The clock is ticking on the holiday shopping season! With Thanksgiving falling on the very last Thursday of November this year, traditional retailers face an unusually tight window—just four weeks and four critical weekends—from Black Friday to Christmas Day. This year’s December 25th holds even greater significance, as it also marks the first night of Hanukkah. The result? A whirlwind month of in-store and online gift shopping, with the National Retail Federation (NRF) forecasting a 2.5%-4% sales increase, bringing U.S. holiday retail sales to an estimated $277 billion. Get ready for a fast-paced, high-stakes season with significant business impact opportunities for those retailers that can meet the moment.

This is also the time of the year that store operations asks the retail store support centers and distribution center teams to minimize extraneous communication, miscellaneous tasks, and special requests directed to the stores and field leaders. The goal is to make sure the field teams can focus on maximizing the season, leveraging the increase of traffic, and keeping associates motivated, engaged, and feeling appreciated for all their hard work during the hectic holiday season.

While the store associates are busy stocking shelves, working longer hours, and offering exceptional and expedient customer service as shopper traffic ramps up during the holiday season, the store support center and DC teams are winding down. With their focus on ensuring the best inventory levels, product assortment, and support to enable the stores to achieve a successful holiday season, most of their priority work starts in the summer and is done by Thanksgiving.
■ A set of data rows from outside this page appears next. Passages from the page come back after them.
(** ** Error codes of the read paths *)

(** C6: the status an error carries is not the one [http_error] is
    given.  A catalog failure during a read is re-raised with status 500
    by [_notebook_from_array], which passes 400, and by
    [_file_from_array], which passes 500, as the claim requires of every
    read.  But a caller input error, such as a model saved without a
    type, carries status 500 as well, where the claim reserves 400 for
    it: no error built by [http_error] carries 400. *)
Theorem caller_input_errors_carry_status_500 (os_sep : ascii)
    (reads : list Byte.byte -> Z -> outcome pyval)
    (mark_trusted_cells : pyval -> string -> pyval)
    (validate_notebook_model : list (string * pyval) -> list (string * pyval))
    (from_dict : pyval -> pyval)
    (check_and_sign : pyval -> string -> outcome unit)
    (json_dumps : pyval -> outcome (list Byte.byte))
    (run_pre_save_hook :
       list (string * pyval) -> string -> outcome (list (string * pyval)))
    (super_get : string -> bool -> pyval -> pyval -> outcome (list (string * pyval)))
    (super_save : list (string * pyval) -> string -> outcome (list (string * pyval)))
    (super_dir_model : string -> bool -> outcome (list (string * pyval)))
    (super_dir_exists : string -> bool)
    (fuel : nat) (model model' : list (string * pyval)) (path read_path : string)
    (format : pyval) (w : World) (uri : string) :
  run_pre_save_hook model path = Ok model' ->
  Dict.has "type" model' = false ->
  tiledb_uri_from_path os_sep read_path = Ok uri ->
  arrays w !! uri = None ->
  save os_sep reads mark_trusted_cells validate_notebook_model from_dict
    check_and_sign json_dumps run_pre_save_hook super_get super_save
    super_dir_model super_dir_exists fuel model path w
  = (Raise (HTTPError 500 "No file type provided"), w) /\
  fst (_notebook_from_array os_sep reads mark_trusted_cells validate_notebook_model
         read_path true w)
  = Raise (HTTPError 500 ("Error fetching notebook info: " +:+ Cloud.not_found)) /\
  fst (_file_from_array os_sep reads mark_trusted_cells validate_notebook_model
         read_path true format w)
  = Raise (HTTPError 500 ("Error fetching file info: " +:+ Cloud.not_found)) /\
  (forall code message, http_error code message = HTTPError 500 message).
Proof.
  intros Hhook Hty Huri Ha. split; [|split; [|split]].
  - unfold save. unfold bind at 1. unfold lift at 1. rewrite Hhook, Hty. reflexivity.
  - unfold _notebook_from_array, try_except, bind, lift, Cloud.array_info, ask_reply.
    rewrite Huri. cbv beta iota zeta. rewrite Ha. reflexivity.
  - unfold _file_from_array, try_except, bind, lift, Cloud.array_info, ask_reply.
    rewrite Huri. cbv beta iota zeta. rewrite Ha. reflexivity.
  - reflexivity.
Qed.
Building a Strong Retail Leadership Culture

When we launched MOHR Retail’s SSL Store Support Leadership training in 2012, it stemmed from research comparing the leadership dynamics of store support and distribution center teams with that of retail field leaders. We discovered that the core principles, skills, and strategies driving the success of our RSL (Retail Store Leadership) and RML (Retail Multiunit Leadership) programs were equally impactful for leadership teams across support centers and DCs, although there are a few key differences for leaders in these home office and distribution facilities. SSL reflects and addresses those findings, giving these teams leadership development that is grounded in the realities of the retail ecosystem, not just generic off-the-shelf or slightly customized leadership training.

Over the past 12 years more and more clients have implemented SSL (Store Support Leadership) to help establish a common language, behaviors, and skillset across their leadership ranks and build a more unified, productive culture. Some clients were already using our field leadership training, including RSL and RML, while others have initiated their implementations within the store support and DC teams first. In both cases, clients have told us this comprehensive, retail-focused approach is strengthening the leadership culture, building consistency, and helping drive results across the organization. It’s also enhancing succession by creating more opportunities for cross-training and promotions from the field to the DCs and store support centers and vice versa.

Leading in a Retail Store Support or Distribution Center

The biggest change we’re seeing today from when we created SSL is the fact that more corporate office leaders are now working remotely or adhering to hybrid work schedules rather than working out of a central home office or support center five days a week. While we’ve observed a return-to-office shift in retail organizations over the past year, the office environment hasn’t returned to 2012 realities where everyone had an office phone and central receptionists were commonplace. In many cases, that role has been replaced with more of a security function.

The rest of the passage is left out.